California Governor, Schwarzenegger, the billionaire son of an Austrian-born Nazi, complained that Indians “were ripping off” white people when the exact opposite was true. An article titled “Arnold Schwarzenegger Girds for Indian War” quoted him as saying, “It’s time the Indians pay their fair share.” Rosier points out that California Indians with casinos deposited “$350 million in the state’s general fund and helped to eliminate the state’s budget deficit.”

Rosier makes it clear that Indians share a common history, collective struggles and shared goals, though he also writes that “to generalize accurately about the whole spectrum of Indian concerns is impossible.” He points out that Native Americans are Democrats, Republicans, Socialists and apolitical, that they are Quakers, Baptists, Catholics, Protestants and “practitioners of their traditional religions.”  He adds that “In 2024, over nine million Native American and Alaska Native citizens of 574 federally recognized Indigenous nations lived on 334 reservations in thirty-five states and in small towns, suburbs and cities in all fifty states.”

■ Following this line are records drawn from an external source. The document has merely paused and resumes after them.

Inductive sync_step : sync_state -> sync_state -> Prop :=
| StepBody gs errs w i cluster err w' :
    gs !! i = Some Started -> clusters !! i = Some cluster -> body cluster w = Some (err, w') ->
    sync_step (mkSync gs errs w) (mkSync (<[i := after_body err]> gs) errs w')
| StepRead gs errs w i err :
    gs !! i = Some (Failed err) ->
    sync_step (mkSync gs errs w) (mkSync (<[i := Appending err errs]> gs) errs w)
| StepWrite gs errs w i err old :
    gs !! i = Some (Appending err old) ->
    sync_step (mkSync gs errs w) (mkSync (<[i := Finished]> gs) (AppendError old (Some err)) w).

(** [wg.Wait()] returns. *)
Definition sync_done (s : sync_state) : Prop := Forall (eq Finished) (sy_routines s).

(** What a synchronization can return and leave behind; nothing starts without a name for
    the copies. *)
Inductive sync_all (sourceCluster vSName : string) (w : world X) : error -> world X -> Prop :=
| SyncUnnamed :
    vSName = "" ->
    sync_all sourceCluster vSName w
      (Some (log_message "Event" vs_type "" sourceCluster "VirtualService generated name is empty")) w
| SyncWaited s :
    vSName <> "" -> rtc sync_step (sync_start w) s -> sync_done s ->
    sync_all sourceCluster vSName w (allClusterErrors s) (sy_world s).
End All.
Lemma rule_to_cluster_store (copies : bool) (event : EventType) (obj : DestinationRuleObj) (c : string) (w : world dr_store) :
  is_Some (remoteControllers rr !! c) -> dr_controller c = true -> dr_store_ok (w_api w) -> exports_ok p (drHost (DrSpec obj)) w ->
  exists w', rule_to_cluster p rr dr_controller store_dr None copies event obj c w = Some (None, w') /\
    exports_ok p (drHost (DrSpec obj)) w' /\ rule_effect copies event obj c (w_api w) (w_api w').
Proof using Type.
  intros [rc Hrc] Hdc Hs Hx. unfold rule_to_cluster, rule_effect. rewrite Hrc, Hdc. cbn [negb].
  assert (forall (w1 : world dr_store), wbnd (delete_rule p store_dr obj c) (fun _ => wret (None : error)) w1 =
    match delete_rule p store_dr obj c w1 with Some (_, w2) => Some (None, w2) | None => None end) as Hbd by done.
  destruct event.
  3: { rewrite Hbd. destruct (delete_rule_store obj c w) as (s' & -> & ->). eexists. split_and!; [done|done|].
       simpl. by destruct (dead c). }
  all: destruct copies;
    [unfold wbnd; destruct (copy_rule_store obj c rc w Hs Hx) as (w' & -> & Hx' & He); by eexists|].
  all: unfold wbnd, on_api; simpl; destruct (dead c); eexists; by split_and!.
Qed.

Lemma rule_effect_after copies event obj c s s' :
  rule_effect (copies c) event obj c s s' -> rules_after copies event obj [c] s s'.
Proof using Type.
  unfold rule_effect. intros He. split.
  - intros c' ->%list_elem_of_singleton Hd. rewrite Hd in He.
    destruct event; [| |subst; apply lookup_delete_eq]; intros Hc; rewrite Hc in He;
      destruct He as (st & Hst & ->); exists st; by rewrite lookup_insert_eq.
  - intros c' ns n Hn. destruct (dead c) eqn:Hd; [by subst|].
    assert ((event = Delete \/ copies c = true) -> (c, sync_ns, Name (DrMeta obj)) <> (c', ns, n)) as Hne.
    { intros Hor [= <- <- <-]. apply Hn. split_and!; [by apply list_elem_of_singleton|done..]. }
    destruct event; [| |subst; rewrite lookup_delete_ne; [done|apply Hne; by left]].
    all: destruct (copies c); [|by subst]; destruct He as (st & _ & ->); rewrite lookup_insert_ne; [done|apply Hne; by right].
Qed.

Lemma rules_after_cons copies event obj c l s s1 s' :
  rules_after copies event obj [c] s s1 -> rules_after copies event obj l s1 s' -> rules_after copies event obj (c :: l) s s'.
Proof using Type.
  intros [H1 H2] [H3 H4]. split.
  - intros c' Hc Hd. destruct (decide (c' ∈ l)) as [Hl|Hl]; [by apply H3|].
    apply elem_of_cons in Hc as [->|]; [|done]. assert (c ∈ [c]) as Hin by by apply list_elem_of_singleton.
    specialize (H1 c Hin Hd). rewrite H4; [done|]. by intros [? _].
  - intros c' ns n Hn. rewrite H4, H2; [done| |].
    + intros ([-> | []%elem_of_nil]%elem_of_cons & Hr). apply Hn. split; [|done]. by apply list_elem_of_here.
    + intros (Hc & Hr). apply Hn. split; [|done]. by apply list_elem_of_further.
Qed.

(** The cluster has a remote controller with a controller of destination rules. *)
Definition ready (c : string) : Prop := is_Some (remoteControllers rr !! c) /\ dr_controller c = true.

Lemma rule_to_cluster_not_ready (copies : bool) (event : EventType) (obj : DestinationRuleObj) (c : string) (w : world dr_store) :
  ~ ready c -> exists e, rule_to_cluster p rr dr_controller store_dr None copies event obj c w = Some (Some e, w).
Proof using Type.
  intros Hn. unfold rule_to_cluster. destruct (remoteControllers rr !! c) as [rc|] eqn:E; [|by eexists].
  destruct (dr_controller c) eqn:Ed; [|by eexists]. exfalso. apply Hn. unfold ready. by rewrite E, Ed.
Qed.

(** The loop goes as far as the first cluster that is not ready, if there is one. *)
Lemma rule_to_clusters_store copies event (obj : DestinationRuleObj) : forall (l : list string) (w : world dr_store),
  dr_store_ok (w_api w) -> exports_ok p (drHost (DrSpec obj)) w ->
  exists err w' reached rest, rule_to_clusters p rr dr_controller store_dr None copies event obj l w = Some (err, w') /\
    (l = reached ++ rest)%list /\ (forall c, c ∈ reached -> ready c) /\
    match err with None => rest = [] | Some _ => exists c, head rest = Some c /\ ~ ready c end /\
    rules_after copies event obj reached (w_api w) (w_api w').
Proof using Type.
  induction l as [|c l IH]; intros w Hs Hx.
  { exists None, w, [], []. split_and!; [done|done|by intros ? ?%elem_of_nil|done|]. split; [by intros ? ?%elem_of_nil|done]. }
  assert ({ready c} + {~ ready c}) as [[Hrc Hdc]|Hn].
  { unfold ready. destruct (remoteControllers rr !! c), (dr_controller c); (by left) || (right; by intros [[] ?]). }
  - destruct (rule_to_cluster_store (copies c) event obj c w Hrc Hdc Hs Hx) as (w1 & Hr & Hx1 & He).
    apply rule_effect_after in He.
    destruct (IH w1) as (err & w' & reached & rest & Hr' & -> & Hall & Herr & Ha); [by eapply rules_after_ok|done|].
    exists err, w', (c :: reached), rest. split_and!; [|done| |done|by eapply rules_after_cons].
    + cbn [rule_to_clusters]. unfold wbnd. by rewrite Hr.
    + intros c' [->|Hin]%elem_of_cons; [by split|by apply Hall].
  - destruct (rule_to_cluster_not_ready (copies c) event obj c w Hn) as [e He].
    exists (Some e), w, [], (c :: l). split_and!; [|done|by intros ? ?%elem_of_nil|by exists c|split; [by intros ? ?%elem_of_nil|done] ].
    cbn [rule_to_clusters]. unfold wbnd. by rewrite He.
Qed.

(** The clusters that an event in [clusterId] concerns, given the dependents of the host. *)
Definition concerned (clusterId : string) (dependents : gmap string string) (c : string) : Prop :=
  if Nat.ltb 0 (size dependents) then exists k, <[clusterId := clusterId]> dependents !! k = Some c
  else is_Some (remoteControllers rr !! c) /\ c <> clusterId.

(** What an event in [clusterId] has done to the clusters of [reached], and that nothing
    else is changed. *)
Definition copied_in (clusterId : string) (event : EventType) (obj : DestinationRuleObj) (reached : list string) (s s' : dr_store) : Prop :=
  (forall c, c ∈ reached -> dead c = false ->
     match event with
     | Delete => s' !! (c, sync_ns, Name (DrMeta obj)) = None
     | _ => c <> clusterId -> exists stored, s' !! (c, sync_ns, Name (DrMeta obj)) = Some stored /\ rule_copy obj stored
     end) /\
  (forall c ns n, ~ (c ∈ reached /\ dead c = false /\ ns = sync_ns /\ n = Name (DrMeta obj) /\ (event = Delete \/ c <> clusterId)) ->
     s' !! (c, ns, n) = s !! (c, ns, n)).

(** The clusters that the handler goes over: those that the event concerns. *)
Lemma handler_clusters (clusterId : string) (event : EventType) (obj : DestinationRuleObj) (dependents : gomap) (w : world dr_store) :
  mbnd (MapOfMaps_Get (CnameDependentClusterCache (pointers (w_caches w))) (drHost (DrSpec obj))) Map_Copy (w_heap w) =
    Done dependents (w_heap w) ->
  exists copies l, handleDestinationRuleEvent p rr dr_controller store_dr None clusterId event obj w =
      rule_to_clusters p rr dr_controller store_dr None copies event obj l w /\
    (forall c, c ∈ l <-> concerned clusterId (default ∅ dependents) c) /\
    (forall c, c ∈ l -> copies c = true <-> c <> clusterId).
Proof using Type.
  intros Hdep. unfold handleDestinationRuleEvent, concerned.
  unfold wbnd at 1, get_caches, wbnd at 1, on_heap. rewrite Hdep. replace (w <| w_heap := w_heap w |>) with w by (by destruct w).
  assert (forall c, negb (c =?s clusterId) = true <-> c <> clusterId) as Hne by (intros c; by rewrite negb_true_iff, seqb_neq).
  destruct (Nat.ltb 0 (size (default ∅ dependents))).
  - eexists _, _. split; [reflexivity|]. split; [|intros c _; apply Hne]. intros c. rewrite list_elem_of_fmap.
    split; [intros ([k v] & -> & Hk); apply go_range_elem in Hk; by exists k|].
    intros [k Hk]. exists (k, c). split; [done|]. by apply go_range_elem.
  - eexists _, _. split; [reflexivity|].
    assert (forall c, c ∈ List.filter (fun cluster => negb (cluster =?s clusterId)) (go_range 0 (remoteControllers rr)).*1 <->
      is_Some (remoteControllers rr !! c) /\ c <> clusterId) as Hl; [|split; [exact Hl|by intros c [_ ?]%Hl] ].
    intros c. rewrite list_elem_of_In, filter_In, <- list_elem_of_In, Hne, list_elem_of_fmap.
    split; [intros (([k v] & -> & Hk) & Hn); apply go_range_elem in Hk; split; [by eexists|done] |].
    intros ([rc Hk] & Hn). split; [|done]. exists (c, rc). split; [done|]. by apply go_range_elem.
Qed.

End Store.

(** ** Two clusters *)

Definition dr_registry : RemoteRegistry :=
  mkRegistry {[ "c1" := mkRC "c1" None None; "c2" := mkRC "c2" None None ]} ∅ ∅ ∅ ∅ ∅ ∅ None.
Definition some_rule (namespace host : string) : DestinationRuleObj :=
  mkDestinationRuleObj (mkMeta "rule" namespace None None 0 "") (mkDestinationRule host None []).
(** [dependents] of [foo.mesh]. *)
Definition dr_world (dependents : gmap string string) (s : dr_store) : world dr_store :=
  mkWorld s (mkHeap {[ 1%nat := dependents ]} {[ (2%nat, 2%nat) := {[ "foo.mesh" := Some 1%nat ]} ]} 3 ∅)
    (mkAdmiralCaches (mkCachePointers (Some 2%nat) None None None None) None None None None) empty_store ∅.
Definition dr_params : AdmiralParams := sync_params <| Params.SyncNamespace := "sync" |>.
Definition dr_event (clusterId : string) (event : EventType) (obj : DestinationRuleObj) (w : world dr_store) :
    option (error * world dr_store) :=
  DestinationRuleHandler_event dr_params dr_registry false (fun _ => true) (store_dr (fun _ => false)) None clusterId event obj w.
Definition rules_in (r : option (error * world dr_store)) : option (list (string * string)) :=
  (fun r => map (fun kv => (kv.1.1.1, drHost (DrSpec kv.2))) (map_to_list (w_api r.2))) <$> r.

I remember a talk by Greg Sarris, an author, a friend, a colleague at Sonoma State University and the chairman of the Federated Indians of Graton Rancheria, a tribe he helped to create. A member of the audience raised his hand, and, when Greg called on him, he asked “What do Indians think of Bill Clinton?” Greg smiled and replied, “I can’t speak for all Indians and not even for all the Indians in my tribe.” He also noted that to be an Indian was a choice and not something determined by blood or DNA. It was a matter of personal cultural identity.

Rosier writes extensively about who is and who isn’t an Indian and how that’s determined today. Indeed, different tribes have adopted different methods; no longer is there an easy road to membership in a tribe. There’s also no one single way to defend Indian culture and identity. ”Native Americans,” Rosier explains, “will tenaciously defend the legal, political and cultural boundaries of their sovereignty using every means available to American citizens: voting, protesting, petitioning, lobbying, marching and litigating.”

One might add that they will occupy islands like Alcatraz,  towns like Wounded Knee and reservations like Standing Rock where Indians and their supporters gathered in 2016 and 2017 to protest the construction of the Dakota Access Pipeline. The good news or at least one of them is that between 1990 and 2000, the Indian population increased by over 1 million. No longer can one say that Indians are “retiring,” “invisible” and “vanishing” as though that was a choice they made. Natives are here to stay.

“The world begins at a kitchen table. No matter what, we must eat to live,” the inimitable poet Joy Harjo (Mvskoke/Creek) writes in “Perhaps the World Ends Here,” which seems to honor survival and joy in an impossible world. Harjo adds, “Perhaps the world will end at the kitchen table, while we are laughing and crying, eating of the last sweet bite.”

Jonah Raskin is the author of Beat Blues, San Francisco, 1955.